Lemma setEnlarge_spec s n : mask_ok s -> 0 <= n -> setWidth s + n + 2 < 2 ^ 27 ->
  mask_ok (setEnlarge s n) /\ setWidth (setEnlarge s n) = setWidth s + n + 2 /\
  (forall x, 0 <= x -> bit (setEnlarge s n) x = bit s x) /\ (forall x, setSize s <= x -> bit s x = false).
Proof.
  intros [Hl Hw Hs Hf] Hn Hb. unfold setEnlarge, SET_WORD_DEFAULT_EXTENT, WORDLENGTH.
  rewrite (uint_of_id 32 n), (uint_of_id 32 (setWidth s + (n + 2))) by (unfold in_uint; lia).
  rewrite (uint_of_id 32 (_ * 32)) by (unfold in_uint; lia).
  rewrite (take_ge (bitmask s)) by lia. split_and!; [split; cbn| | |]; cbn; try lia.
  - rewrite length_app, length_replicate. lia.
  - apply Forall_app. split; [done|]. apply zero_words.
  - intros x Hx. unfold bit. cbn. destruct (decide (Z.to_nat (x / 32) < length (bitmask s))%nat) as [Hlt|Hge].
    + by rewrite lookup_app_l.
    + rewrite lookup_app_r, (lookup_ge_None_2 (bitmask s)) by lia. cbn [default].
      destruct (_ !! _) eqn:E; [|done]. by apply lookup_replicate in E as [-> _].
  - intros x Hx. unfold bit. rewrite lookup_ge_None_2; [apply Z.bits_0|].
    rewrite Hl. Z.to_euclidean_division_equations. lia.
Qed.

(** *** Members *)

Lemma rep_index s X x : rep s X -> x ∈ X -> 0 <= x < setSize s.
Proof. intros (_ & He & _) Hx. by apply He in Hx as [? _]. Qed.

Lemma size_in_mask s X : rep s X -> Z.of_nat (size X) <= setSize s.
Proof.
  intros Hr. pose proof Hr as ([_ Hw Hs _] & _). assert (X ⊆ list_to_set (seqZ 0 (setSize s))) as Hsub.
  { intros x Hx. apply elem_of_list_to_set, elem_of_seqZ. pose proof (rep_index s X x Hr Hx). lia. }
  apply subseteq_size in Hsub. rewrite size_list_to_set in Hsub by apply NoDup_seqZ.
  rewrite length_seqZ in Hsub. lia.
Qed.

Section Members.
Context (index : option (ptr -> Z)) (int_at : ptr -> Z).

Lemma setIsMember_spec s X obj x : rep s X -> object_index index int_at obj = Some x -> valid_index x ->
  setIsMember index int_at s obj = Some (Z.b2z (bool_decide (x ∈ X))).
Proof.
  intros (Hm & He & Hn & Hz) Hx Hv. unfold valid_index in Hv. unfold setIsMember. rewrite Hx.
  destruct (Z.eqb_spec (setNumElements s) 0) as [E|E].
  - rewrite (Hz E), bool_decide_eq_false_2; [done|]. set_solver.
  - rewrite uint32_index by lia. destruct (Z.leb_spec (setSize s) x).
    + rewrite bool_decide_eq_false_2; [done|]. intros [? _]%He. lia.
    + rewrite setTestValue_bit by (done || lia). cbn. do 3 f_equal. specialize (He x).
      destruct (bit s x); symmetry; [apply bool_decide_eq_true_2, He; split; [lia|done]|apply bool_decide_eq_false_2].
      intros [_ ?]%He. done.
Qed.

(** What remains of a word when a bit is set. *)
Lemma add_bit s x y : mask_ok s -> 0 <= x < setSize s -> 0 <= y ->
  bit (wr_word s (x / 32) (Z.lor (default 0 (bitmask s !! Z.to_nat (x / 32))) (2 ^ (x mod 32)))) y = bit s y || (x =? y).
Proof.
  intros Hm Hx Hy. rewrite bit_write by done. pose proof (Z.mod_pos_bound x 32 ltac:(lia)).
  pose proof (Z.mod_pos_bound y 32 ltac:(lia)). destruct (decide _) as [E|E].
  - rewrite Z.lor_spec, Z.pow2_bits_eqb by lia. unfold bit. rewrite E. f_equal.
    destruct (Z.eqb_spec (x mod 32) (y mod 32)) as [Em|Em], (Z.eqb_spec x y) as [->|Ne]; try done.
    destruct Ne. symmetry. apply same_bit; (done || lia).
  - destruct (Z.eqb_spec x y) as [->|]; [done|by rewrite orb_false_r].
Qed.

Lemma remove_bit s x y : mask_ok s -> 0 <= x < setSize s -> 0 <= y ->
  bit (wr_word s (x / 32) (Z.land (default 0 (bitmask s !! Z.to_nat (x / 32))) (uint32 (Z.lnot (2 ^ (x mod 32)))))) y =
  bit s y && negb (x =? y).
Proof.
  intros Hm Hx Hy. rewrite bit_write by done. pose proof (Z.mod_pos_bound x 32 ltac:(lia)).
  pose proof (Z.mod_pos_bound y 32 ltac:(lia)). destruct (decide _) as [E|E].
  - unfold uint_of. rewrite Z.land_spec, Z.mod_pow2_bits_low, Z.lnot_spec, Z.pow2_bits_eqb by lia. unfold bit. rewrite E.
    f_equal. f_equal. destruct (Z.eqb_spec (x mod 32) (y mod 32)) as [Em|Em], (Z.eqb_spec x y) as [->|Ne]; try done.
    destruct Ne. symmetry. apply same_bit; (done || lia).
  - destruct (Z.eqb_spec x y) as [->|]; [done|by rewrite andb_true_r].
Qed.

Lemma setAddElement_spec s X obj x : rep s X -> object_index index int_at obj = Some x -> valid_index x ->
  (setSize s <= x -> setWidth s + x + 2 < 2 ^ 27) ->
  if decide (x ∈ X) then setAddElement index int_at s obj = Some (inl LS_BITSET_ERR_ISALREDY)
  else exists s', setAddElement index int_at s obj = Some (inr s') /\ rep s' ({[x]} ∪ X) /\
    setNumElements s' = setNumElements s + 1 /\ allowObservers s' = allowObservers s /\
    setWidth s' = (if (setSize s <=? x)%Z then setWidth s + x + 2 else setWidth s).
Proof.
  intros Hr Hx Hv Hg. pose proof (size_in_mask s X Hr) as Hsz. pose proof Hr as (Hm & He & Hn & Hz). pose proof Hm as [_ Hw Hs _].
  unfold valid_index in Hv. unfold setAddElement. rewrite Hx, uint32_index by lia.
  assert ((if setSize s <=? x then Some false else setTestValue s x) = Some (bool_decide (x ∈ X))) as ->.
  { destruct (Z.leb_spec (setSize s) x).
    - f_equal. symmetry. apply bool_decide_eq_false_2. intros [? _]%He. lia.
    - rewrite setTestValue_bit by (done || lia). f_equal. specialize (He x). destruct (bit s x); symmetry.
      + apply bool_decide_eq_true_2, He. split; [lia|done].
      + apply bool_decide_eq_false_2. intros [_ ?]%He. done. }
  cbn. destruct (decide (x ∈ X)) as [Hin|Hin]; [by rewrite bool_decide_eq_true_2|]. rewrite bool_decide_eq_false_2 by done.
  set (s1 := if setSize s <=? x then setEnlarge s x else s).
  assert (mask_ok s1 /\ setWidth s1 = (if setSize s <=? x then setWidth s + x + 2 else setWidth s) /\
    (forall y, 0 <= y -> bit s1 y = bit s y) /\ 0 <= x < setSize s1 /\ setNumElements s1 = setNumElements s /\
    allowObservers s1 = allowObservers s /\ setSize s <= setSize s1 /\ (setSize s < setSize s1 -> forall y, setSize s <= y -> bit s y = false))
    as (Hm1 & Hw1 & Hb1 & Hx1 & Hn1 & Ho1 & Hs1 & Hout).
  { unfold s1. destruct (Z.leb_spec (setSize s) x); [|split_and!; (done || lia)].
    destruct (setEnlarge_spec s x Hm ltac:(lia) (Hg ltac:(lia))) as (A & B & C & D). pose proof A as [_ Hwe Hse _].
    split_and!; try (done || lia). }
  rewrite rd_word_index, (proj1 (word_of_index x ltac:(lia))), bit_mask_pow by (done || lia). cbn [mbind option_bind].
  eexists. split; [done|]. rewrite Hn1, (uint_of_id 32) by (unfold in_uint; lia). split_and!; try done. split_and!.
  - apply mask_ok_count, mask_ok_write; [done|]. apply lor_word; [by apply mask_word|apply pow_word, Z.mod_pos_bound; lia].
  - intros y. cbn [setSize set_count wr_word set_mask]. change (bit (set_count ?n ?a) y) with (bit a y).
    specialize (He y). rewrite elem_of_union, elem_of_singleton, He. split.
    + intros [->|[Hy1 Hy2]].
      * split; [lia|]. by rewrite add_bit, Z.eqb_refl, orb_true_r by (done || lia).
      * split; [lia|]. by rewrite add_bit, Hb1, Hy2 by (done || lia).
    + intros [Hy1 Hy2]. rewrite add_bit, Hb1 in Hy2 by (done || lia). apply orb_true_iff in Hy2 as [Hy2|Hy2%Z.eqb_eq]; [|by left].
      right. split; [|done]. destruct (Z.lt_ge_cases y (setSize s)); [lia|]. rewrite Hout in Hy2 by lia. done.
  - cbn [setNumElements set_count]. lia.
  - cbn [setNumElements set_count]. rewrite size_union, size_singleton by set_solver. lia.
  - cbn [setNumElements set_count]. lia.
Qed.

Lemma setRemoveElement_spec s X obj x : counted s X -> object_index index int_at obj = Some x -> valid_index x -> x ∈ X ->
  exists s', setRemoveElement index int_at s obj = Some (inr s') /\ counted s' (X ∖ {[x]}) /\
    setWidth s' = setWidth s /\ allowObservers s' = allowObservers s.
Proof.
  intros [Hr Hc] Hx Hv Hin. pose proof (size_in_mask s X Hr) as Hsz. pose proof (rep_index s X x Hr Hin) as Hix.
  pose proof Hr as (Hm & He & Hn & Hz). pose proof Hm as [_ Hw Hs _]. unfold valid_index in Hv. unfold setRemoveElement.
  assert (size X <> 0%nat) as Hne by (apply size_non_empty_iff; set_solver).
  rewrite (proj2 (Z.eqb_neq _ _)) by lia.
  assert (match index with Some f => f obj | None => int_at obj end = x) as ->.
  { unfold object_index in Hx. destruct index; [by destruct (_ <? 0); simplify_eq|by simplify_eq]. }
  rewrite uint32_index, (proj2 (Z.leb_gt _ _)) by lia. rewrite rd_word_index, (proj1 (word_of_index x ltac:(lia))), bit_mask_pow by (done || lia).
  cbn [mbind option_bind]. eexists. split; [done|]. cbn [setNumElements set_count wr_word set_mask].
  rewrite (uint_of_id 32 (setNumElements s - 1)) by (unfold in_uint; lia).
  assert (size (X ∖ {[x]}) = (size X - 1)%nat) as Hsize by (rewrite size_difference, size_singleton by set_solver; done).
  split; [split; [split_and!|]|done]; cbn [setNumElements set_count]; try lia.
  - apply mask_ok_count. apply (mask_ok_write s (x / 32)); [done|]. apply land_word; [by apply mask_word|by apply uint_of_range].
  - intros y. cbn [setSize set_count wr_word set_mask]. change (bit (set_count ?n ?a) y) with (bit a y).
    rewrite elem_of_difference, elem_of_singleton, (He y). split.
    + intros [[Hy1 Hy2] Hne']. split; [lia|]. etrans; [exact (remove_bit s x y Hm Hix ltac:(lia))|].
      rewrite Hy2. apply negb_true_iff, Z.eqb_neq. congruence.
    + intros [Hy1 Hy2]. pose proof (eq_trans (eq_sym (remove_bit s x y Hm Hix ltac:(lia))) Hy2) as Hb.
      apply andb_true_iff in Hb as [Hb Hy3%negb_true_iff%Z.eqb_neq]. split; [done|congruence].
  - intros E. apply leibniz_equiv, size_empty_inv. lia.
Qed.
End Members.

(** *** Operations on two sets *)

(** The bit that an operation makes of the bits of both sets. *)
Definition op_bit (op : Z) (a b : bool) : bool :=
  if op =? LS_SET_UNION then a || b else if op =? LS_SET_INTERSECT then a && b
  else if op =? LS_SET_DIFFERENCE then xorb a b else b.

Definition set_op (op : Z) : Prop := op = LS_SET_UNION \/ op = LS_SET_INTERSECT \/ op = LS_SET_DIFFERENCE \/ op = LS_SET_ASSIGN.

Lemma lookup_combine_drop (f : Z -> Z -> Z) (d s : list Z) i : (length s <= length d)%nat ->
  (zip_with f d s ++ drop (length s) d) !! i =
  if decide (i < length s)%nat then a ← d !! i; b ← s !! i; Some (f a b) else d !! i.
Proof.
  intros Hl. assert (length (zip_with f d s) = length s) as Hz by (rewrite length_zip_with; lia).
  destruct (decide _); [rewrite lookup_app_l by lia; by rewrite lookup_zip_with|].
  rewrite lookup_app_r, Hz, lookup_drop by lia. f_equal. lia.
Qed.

Exercise description:
Of the entries above, repeat exactly the lines between the line with "destruct (_ !!" and the line with "[done|]. intros [? _]%He. lia.", inclusive, and no others.

Task result:
      destruct (_ !! _) eqn:E; [|done]. by apply lookup_replicate in E as [-> _].
  - intros x Hx. unfold bit. rewrite lookup_ge_None_2; [apply Z.bits_0|].
    rewrite Hl. Z.to_euclidean_division_equations. lia.
Qed.

(** *** Members *)

Lemma rep_index s X x : rep s X -> x ∈ X -> 0 <= x < setSize s.
Proof. intros (_ & He & _) Hx. by apply He in Hx as [? _]. Qed.

Lemma size_in_mask s X : rep s X -> Z.of_nat (size X) <= setSize s.
Proof.
  intros Hr. pose proof Hr as ([_ Hw Hs _] & _). assert (X ⊆ list_to_set (seqZ 0 (setSize s))) as Hsub.
  { intros x Hx. apply elem_of_list_to_set, elem_of_seqZ. pose proof (rep_index s X x Hr Hx). lia. }
  apply subseteq_size in Hsub. rewrite size_list_to_set in Hsub by apply NoDup_seqZ.
  rewrite length_seqZ in Hsub. lia.
Qed.

Section Members.
Context (index : option (ptr -> Z)) (int_at : ptr -> Z).

Lemma setIsMember_spec s X obj x : rep s X -> object_index index int_at obj = Some x -> valid_index x ->
  setIsMember index int_at s obj = Some (Z.b2z (bool_decide (x ∈ X))).
Proof.
  intros (Hm & He & Hn & Hz) Hx Hv. unfold valid_index in Hv. unfold setIsMember. rewrite Hx.
  destruct (Z.eqb_spec (setNumElements s) 0) as [E|E].
  - rewrite (Hz E), bool_decide_eq_false_2; [done|]. set_solver.
  - rewrite uint32_index by lia. destruct (Z.leb_spec (setSize s) x).
    + rewrite bool_decide_eq_false_2; [done|]. intros [? _]%He. lia.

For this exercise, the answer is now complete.